> [YOUR INSTRUCTIONS] Transcribe exactly everything in the data below from the line containing "Definition getDepthAt (x" down to the line containing "let amplitude := amplitude w in", both lines included and nothing further.

> [MATERIAL FOR THE TASK]
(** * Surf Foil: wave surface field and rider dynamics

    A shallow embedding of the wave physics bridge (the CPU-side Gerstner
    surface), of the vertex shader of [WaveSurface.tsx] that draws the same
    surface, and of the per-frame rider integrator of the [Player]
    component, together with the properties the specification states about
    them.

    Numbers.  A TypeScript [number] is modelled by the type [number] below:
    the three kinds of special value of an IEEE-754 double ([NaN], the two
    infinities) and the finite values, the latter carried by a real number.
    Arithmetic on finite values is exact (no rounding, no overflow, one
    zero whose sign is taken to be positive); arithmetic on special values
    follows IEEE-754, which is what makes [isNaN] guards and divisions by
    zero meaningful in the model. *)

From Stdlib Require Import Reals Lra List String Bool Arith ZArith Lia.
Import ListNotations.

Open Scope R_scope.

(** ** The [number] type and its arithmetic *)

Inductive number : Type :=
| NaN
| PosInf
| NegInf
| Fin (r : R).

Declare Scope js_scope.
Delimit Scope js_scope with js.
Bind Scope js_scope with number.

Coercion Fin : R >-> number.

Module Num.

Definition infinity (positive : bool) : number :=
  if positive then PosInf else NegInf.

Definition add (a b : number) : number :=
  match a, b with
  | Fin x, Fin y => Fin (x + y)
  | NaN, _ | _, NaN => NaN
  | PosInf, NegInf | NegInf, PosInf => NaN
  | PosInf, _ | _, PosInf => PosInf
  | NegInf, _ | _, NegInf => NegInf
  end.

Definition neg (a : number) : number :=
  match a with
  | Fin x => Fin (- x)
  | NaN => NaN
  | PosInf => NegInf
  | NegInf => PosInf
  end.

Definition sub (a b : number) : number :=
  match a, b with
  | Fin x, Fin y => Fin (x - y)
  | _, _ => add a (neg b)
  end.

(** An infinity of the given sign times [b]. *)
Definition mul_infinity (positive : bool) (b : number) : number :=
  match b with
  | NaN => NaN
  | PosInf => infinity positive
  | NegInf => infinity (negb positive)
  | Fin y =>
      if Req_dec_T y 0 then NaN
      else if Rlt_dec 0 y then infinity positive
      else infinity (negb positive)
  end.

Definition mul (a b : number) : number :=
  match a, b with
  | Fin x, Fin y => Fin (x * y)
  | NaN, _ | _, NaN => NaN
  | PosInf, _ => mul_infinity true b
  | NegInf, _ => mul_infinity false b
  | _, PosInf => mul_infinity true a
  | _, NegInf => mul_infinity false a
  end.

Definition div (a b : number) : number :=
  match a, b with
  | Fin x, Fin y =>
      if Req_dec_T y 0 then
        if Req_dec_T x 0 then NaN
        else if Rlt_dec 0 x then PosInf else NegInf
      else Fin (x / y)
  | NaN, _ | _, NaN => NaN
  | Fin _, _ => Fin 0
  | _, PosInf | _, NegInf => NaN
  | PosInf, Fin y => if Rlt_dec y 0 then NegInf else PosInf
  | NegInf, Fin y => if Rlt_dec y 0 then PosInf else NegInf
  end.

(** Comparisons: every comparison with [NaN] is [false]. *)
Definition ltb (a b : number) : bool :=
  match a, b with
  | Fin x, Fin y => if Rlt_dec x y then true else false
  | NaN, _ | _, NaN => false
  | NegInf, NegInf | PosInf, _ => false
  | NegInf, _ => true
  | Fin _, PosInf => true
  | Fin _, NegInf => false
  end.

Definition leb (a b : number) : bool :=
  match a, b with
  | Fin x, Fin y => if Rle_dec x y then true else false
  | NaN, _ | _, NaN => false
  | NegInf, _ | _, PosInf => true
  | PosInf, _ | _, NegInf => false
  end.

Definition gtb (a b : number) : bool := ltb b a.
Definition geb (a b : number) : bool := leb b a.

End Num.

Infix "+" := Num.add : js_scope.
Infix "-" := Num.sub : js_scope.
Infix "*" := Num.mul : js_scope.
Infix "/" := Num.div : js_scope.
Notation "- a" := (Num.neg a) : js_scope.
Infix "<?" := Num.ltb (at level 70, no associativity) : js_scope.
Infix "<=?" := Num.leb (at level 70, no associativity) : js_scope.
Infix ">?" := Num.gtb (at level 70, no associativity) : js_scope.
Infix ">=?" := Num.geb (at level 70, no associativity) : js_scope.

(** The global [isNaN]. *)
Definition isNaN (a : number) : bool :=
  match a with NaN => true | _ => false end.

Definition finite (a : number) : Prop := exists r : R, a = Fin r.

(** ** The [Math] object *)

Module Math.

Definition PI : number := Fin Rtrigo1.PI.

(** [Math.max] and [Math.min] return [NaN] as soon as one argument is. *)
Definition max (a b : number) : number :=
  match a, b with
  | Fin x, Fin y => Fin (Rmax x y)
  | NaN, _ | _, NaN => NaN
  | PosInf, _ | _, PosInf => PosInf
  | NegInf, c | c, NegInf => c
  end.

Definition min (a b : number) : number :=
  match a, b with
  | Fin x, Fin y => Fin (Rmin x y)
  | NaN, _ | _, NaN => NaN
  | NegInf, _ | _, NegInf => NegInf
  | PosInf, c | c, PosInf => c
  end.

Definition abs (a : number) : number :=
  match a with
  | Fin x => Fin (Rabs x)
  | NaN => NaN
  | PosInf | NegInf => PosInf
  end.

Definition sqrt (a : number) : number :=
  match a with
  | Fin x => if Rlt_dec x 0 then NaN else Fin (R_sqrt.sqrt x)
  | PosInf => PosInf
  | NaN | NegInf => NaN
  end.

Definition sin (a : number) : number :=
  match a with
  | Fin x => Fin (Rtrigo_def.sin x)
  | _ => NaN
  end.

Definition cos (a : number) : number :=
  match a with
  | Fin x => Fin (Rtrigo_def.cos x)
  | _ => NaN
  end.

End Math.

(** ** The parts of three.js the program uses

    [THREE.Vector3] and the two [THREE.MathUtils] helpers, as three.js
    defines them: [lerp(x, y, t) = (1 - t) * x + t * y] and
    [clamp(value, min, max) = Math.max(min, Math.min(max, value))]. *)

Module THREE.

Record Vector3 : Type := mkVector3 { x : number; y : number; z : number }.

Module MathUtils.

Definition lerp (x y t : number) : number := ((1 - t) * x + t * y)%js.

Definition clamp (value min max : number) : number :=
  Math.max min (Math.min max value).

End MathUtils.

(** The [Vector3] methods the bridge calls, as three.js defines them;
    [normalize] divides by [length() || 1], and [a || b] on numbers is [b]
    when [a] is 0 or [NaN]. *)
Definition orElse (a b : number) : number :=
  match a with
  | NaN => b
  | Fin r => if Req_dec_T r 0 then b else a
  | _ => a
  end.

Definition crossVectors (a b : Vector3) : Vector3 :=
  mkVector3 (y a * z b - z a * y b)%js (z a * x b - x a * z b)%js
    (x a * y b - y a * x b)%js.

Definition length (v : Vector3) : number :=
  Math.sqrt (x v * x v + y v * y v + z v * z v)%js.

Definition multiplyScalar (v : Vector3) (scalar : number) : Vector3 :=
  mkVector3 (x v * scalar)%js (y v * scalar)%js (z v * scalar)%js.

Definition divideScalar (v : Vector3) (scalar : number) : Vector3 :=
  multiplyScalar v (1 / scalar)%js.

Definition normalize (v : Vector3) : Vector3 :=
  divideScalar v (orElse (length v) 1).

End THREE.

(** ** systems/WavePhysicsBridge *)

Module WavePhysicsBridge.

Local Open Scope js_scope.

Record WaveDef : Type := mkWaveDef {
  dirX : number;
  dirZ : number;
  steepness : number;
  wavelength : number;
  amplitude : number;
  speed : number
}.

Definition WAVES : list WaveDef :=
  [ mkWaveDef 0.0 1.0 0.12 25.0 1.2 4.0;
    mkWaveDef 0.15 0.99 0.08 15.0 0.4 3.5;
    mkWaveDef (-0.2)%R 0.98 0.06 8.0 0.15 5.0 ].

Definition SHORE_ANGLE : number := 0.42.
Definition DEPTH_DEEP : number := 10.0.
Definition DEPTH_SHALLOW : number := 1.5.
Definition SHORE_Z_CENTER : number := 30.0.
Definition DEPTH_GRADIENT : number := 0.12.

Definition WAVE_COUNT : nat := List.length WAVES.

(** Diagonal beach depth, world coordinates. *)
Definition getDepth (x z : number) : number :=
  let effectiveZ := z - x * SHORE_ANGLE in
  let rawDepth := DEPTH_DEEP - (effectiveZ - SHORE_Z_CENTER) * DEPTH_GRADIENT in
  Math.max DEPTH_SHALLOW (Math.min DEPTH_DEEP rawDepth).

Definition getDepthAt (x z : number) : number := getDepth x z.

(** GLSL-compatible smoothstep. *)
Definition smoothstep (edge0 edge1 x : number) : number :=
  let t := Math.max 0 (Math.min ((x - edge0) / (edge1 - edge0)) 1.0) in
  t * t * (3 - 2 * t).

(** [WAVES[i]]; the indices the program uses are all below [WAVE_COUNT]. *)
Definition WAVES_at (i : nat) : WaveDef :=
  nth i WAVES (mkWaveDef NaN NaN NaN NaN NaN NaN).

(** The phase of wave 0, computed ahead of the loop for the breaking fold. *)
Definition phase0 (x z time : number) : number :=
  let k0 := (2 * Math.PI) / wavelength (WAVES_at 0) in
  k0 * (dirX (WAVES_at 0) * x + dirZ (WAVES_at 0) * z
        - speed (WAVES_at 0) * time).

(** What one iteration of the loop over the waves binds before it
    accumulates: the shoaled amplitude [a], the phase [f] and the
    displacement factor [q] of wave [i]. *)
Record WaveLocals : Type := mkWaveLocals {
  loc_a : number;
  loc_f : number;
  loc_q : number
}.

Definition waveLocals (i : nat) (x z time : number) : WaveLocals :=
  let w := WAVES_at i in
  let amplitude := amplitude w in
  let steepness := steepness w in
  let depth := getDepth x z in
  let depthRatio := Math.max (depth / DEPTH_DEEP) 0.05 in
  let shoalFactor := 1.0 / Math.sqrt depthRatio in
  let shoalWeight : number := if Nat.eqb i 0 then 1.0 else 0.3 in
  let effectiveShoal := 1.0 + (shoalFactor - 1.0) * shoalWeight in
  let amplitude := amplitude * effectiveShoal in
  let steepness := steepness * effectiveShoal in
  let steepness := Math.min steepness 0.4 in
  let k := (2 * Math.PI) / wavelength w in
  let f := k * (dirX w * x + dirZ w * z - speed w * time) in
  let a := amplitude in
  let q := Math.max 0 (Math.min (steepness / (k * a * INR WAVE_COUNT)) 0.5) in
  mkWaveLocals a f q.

> [TASK ANSWER]
Definition getDepthAt (x z : number) : number := getDepth x z.

(** GLSL-compatible smoothstep. *)
Definition smoothstep (edge0 edge1 x : number) : number :=
  let t := Math.max 0 (Math.min ((x - edge0) / (edge1 - edge0)) 1.0) in
  t * t * (3 - 2 * t).

(** [WAVES[i]]; the indices the program uses are all below [WAVE_COUNT]. *)
Definition WAVES_at (i : nat) : WaveDef :=
  nth i WAVES (mkWaveDef NaN NaN NaN NaN NaN NaN).

(** The phase of wave 0, computed ahead of the loop for the breaking fold. *)
Definition phase0 (x z time : number) : number :=
  let k0 := (2 * Math.PI) / wavelength (WAVES_at 0) in
  k0 * (dirX (WAVES_at 0) * x + dirZ (WAVES_at 0) * z
        - speed (WAVES_at 0) * time).

(** What one iteration of the loop over the waves binds before it
    accumulates: the shoaled amplitude [a], the phase [f] and the
    displacement factor [q] of wave [i]. *)
Record WaveLocals : Type := mkWaveLocals {
  loc_a : number;
  loc_f : number;
  loc_q : number
}.

Definition waveLocals (i : nat) (x z time : number) : WaveLocals :=
  let w := WAVES_at i in
  let amplitude := amplitude w in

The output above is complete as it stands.